Cuban rafters are rescued in their attempt to leave the Island, which is experiencing one of its worst economic crises. (Instagram/USCG)

14ymedio bigger14ymedio, Havana, 18 September 2022 — A group of eight Cubans were rescued last Wednesday night by the cruise ship Scarlet Lady, when they were trying to cross the Florida Straits in a small, makeshift raft.

A couple on board the cruise ship, coming from Cozumel and bound for the Bahamas, spotted a raft built with water barrels and air chambers, moved by a blue plastic canvas sail.

My partner and I were among the first to see them say hello. If you look closely, the youngest woman, possibly about 20 years old, is lying on the deck, and a man next to her holds a homemade intravenous bottle. She was injured and was wearing a cast,” one person wrote in a post accompanied by the video where Cubans are seen adrift.

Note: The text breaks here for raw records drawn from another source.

Lemma index_ok_put s k v ts :
  index_ok s -> in_region data_tag k = true -> is_u64 ts -> index_ok (put_at_raw s k v ts).
Proof. intros Hs Hk Ht. apply index_ok_insert; [|done..]. by apply index_ok_remove. Qed.
Lemma index_ok_insert_at s k v ts :
  index_ok s -> in_region data_tag k = true -> is_u64 ts -> index_ok (insert_at_raw s k v ts).
Proof. intros. by apply index_ok_insert. Qed.
Lemma index_ok_erase s k ts :
  index_ok s -> in_region data_tag k = true -> is_u64 ts -> index_ok (erase_at_raw s k ts).
Proof. intros. by apply index_ok_insert. Qed.

(** Rows outside both regions are none of the index's business. *)
Definition foreign (k : bytes) : Prop :=
  in_region data_tag k = false /\ in_region VERSION_INDEX_TAG k = false.

Lemma foreign_ne k k' tag :
  foreign k -> in_region tag k' = true -> tag = data_tag \/ tag = VERSION_INDEX_TAG -> k <> k'.
Proof. intros [H1 H2] Hk [-> | ->] ->; congruence. Qed.

Lemma index_ok_foreign s s' :
  index_ok s ->
  (forall k, in_region data_tag k = true \/ in_region VERSION_INDEX_TAG k = true ->
    kv_get s' k = kv_get s k) -> index_ok s'.
Proof.
  intros [Hd Hi] He. split.
  - intros d v Hg Hr. rewrite He in Hg by auto.
    destruct (Hd _ _ Hg Hr) as (k & t & kd & Hk & Ht & -> & Hs). exists k, t, kd.
    rewrite He by auto. repeat split; try done; apply Ht.
  - intros i v Hg Hr. rewrite He in Hg by auto.
    destruct (Hi _ _ Hg Hr) as (k & t & kd & Hk & Ht & -> & Hs). exists k, t, kd.
    rewrite He by auto with myrmic. repeat split; try done; apply Ht.
Qed.

Lemma index_ok_insert_foreign s k v : index_ok s -> foreign k -> index_ok (kv_insert s k v).
Proof.
  intros Hs Hf. eapply index_ok_foreign; [exact Hs|]. intros k' [Hr|Hr];
    apply kv_get_insert_ne; eapply foreign_ne; eauto.
Qed.
Lemma index_ok_remove_foreign s k : index_ok s -> foreign k -> index_ok (kv_remove s k).
Proof.
  intros Hs Hf. eapply index_ok_foreign; [exact Hs|]. intros k' [Hr|Hr];
    apply kv_get_remove_ne; eapply foreign_ne; eauto.
Qed.

End Writes.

Three hours after the rescue, the United States Coast Guard (USCG) was in charge of the transfer of the migrants. The couple said they didn’t know what happened to them, but “fortunately they received food and treatments.”

The Border Patrol in the South Florida sector also rescued 26 Cuban migrants stranded last Friday in Marquesas Keys, an uninhabited U.S. island west of Key West, Officer Walter Slosar reported. In another operation carried out that day, several people jumped into the water in an attempt not to be arrested, but were finally rescued.

The U.S. Coast Guard records that between October 2021 and September 2022, 5,689 rafters were intercepted, but this week alone more than 230 were repatriated in different operations.

For the Cuban virologist based in Brazil, Amílcar Pérez-Riverol, the huge upsurge of rafters trying to leave the Island is a “migration catastrophe.” At this rate, 2022 will be the year with the most migrants detained by the authorities since 2016, when 5,396 were intercepted.

The statistics indicate that the migratory exodus already surpasses the 1980 Mariel Boatlift (125,000) and that of the 1994 Rafter Crisis (35,000) together. Pérez-Riverol believes that those who consider that this situation is not serious are “wrong” when they see it as “thousands of more remittances” for the Island.